### What you should do
Beginning with the very first line, please reproduce the entries exactly through the line containing "of the inner".

### Data extract
[Start of Attachment]
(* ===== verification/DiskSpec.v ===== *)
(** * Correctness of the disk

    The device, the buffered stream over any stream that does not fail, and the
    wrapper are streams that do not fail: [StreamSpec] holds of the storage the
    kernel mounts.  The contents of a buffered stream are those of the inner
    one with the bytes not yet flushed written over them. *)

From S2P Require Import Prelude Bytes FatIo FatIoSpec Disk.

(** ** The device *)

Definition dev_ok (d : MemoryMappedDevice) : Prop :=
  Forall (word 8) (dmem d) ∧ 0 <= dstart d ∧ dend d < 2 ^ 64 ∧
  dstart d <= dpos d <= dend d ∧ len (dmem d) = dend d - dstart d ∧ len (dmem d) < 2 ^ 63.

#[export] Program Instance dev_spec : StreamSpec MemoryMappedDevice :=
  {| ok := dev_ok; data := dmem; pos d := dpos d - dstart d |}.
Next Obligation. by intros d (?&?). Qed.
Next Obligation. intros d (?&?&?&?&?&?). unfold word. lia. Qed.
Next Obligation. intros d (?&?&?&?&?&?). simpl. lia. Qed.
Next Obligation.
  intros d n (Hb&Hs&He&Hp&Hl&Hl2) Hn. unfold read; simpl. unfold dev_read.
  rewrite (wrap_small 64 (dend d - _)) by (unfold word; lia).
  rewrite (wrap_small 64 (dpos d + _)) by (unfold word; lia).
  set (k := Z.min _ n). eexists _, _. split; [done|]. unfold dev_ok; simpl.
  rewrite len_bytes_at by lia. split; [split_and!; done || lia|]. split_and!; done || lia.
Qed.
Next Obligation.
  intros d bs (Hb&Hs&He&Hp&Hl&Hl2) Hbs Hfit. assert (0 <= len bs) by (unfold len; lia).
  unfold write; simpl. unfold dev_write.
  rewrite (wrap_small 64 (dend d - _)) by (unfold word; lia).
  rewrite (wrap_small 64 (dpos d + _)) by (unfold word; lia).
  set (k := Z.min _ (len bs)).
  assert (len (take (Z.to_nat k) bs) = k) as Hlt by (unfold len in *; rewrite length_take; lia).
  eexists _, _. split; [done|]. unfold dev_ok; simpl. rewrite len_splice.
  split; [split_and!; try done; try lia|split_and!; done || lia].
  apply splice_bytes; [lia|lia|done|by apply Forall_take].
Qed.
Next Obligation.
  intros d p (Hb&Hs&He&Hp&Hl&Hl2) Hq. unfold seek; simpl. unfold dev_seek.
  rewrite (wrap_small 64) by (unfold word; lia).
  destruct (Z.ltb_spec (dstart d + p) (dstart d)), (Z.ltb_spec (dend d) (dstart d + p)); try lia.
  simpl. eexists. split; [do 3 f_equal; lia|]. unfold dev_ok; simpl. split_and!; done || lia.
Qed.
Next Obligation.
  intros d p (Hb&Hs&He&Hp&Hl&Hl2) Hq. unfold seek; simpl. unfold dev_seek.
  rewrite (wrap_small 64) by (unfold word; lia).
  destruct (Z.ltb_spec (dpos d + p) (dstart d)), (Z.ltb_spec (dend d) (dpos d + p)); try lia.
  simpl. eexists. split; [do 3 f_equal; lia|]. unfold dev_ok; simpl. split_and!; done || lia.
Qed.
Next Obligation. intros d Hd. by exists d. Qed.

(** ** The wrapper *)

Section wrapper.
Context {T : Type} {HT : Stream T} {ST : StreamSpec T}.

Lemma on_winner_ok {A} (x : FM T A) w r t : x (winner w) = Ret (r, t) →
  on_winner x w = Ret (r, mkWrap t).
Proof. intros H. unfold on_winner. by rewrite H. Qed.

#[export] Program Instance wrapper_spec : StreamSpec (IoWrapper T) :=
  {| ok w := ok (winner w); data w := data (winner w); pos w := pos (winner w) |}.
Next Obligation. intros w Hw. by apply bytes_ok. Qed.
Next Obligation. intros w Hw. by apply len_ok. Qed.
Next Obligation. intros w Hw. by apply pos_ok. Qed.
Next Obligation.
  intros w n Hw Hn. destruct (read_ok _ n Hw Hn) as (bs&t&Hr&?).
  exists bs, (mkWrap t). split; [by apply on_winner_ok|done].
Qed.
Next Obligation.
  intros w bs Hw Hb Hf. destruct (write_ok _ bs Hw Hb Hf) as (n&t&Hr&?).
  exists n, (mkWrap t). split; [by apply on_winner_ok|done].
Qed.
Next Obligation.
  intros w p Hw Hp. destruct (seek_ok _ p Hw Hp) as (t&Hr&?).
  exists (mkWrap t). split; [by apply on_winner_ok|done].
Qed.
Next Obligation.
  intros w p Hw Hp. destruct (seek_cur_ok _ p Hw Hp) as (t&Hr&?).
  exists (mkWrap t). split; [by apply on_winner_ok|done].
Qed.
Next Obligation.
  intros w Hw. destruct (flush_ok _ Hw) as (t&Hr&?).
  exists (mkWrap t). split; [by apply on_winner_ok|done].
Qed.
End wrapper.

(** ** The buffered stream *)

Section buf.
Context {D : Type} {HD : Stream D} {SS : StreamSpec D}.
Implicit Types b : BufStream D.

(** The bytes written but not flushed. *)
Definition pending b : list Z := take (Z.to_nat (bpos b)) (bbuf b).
[End of Attachment]
### Output for this exercise
(* ===== verification/DiskSpec.v ===== *)
(** * Correctness of the disk

    The device, the buffered stream over any stream that does not fail, and the
    wrapper are streams that do not fail: [StreamSpec] holds of the storage the
    kernel mounts.  The contents of a buffered stream are those of the inner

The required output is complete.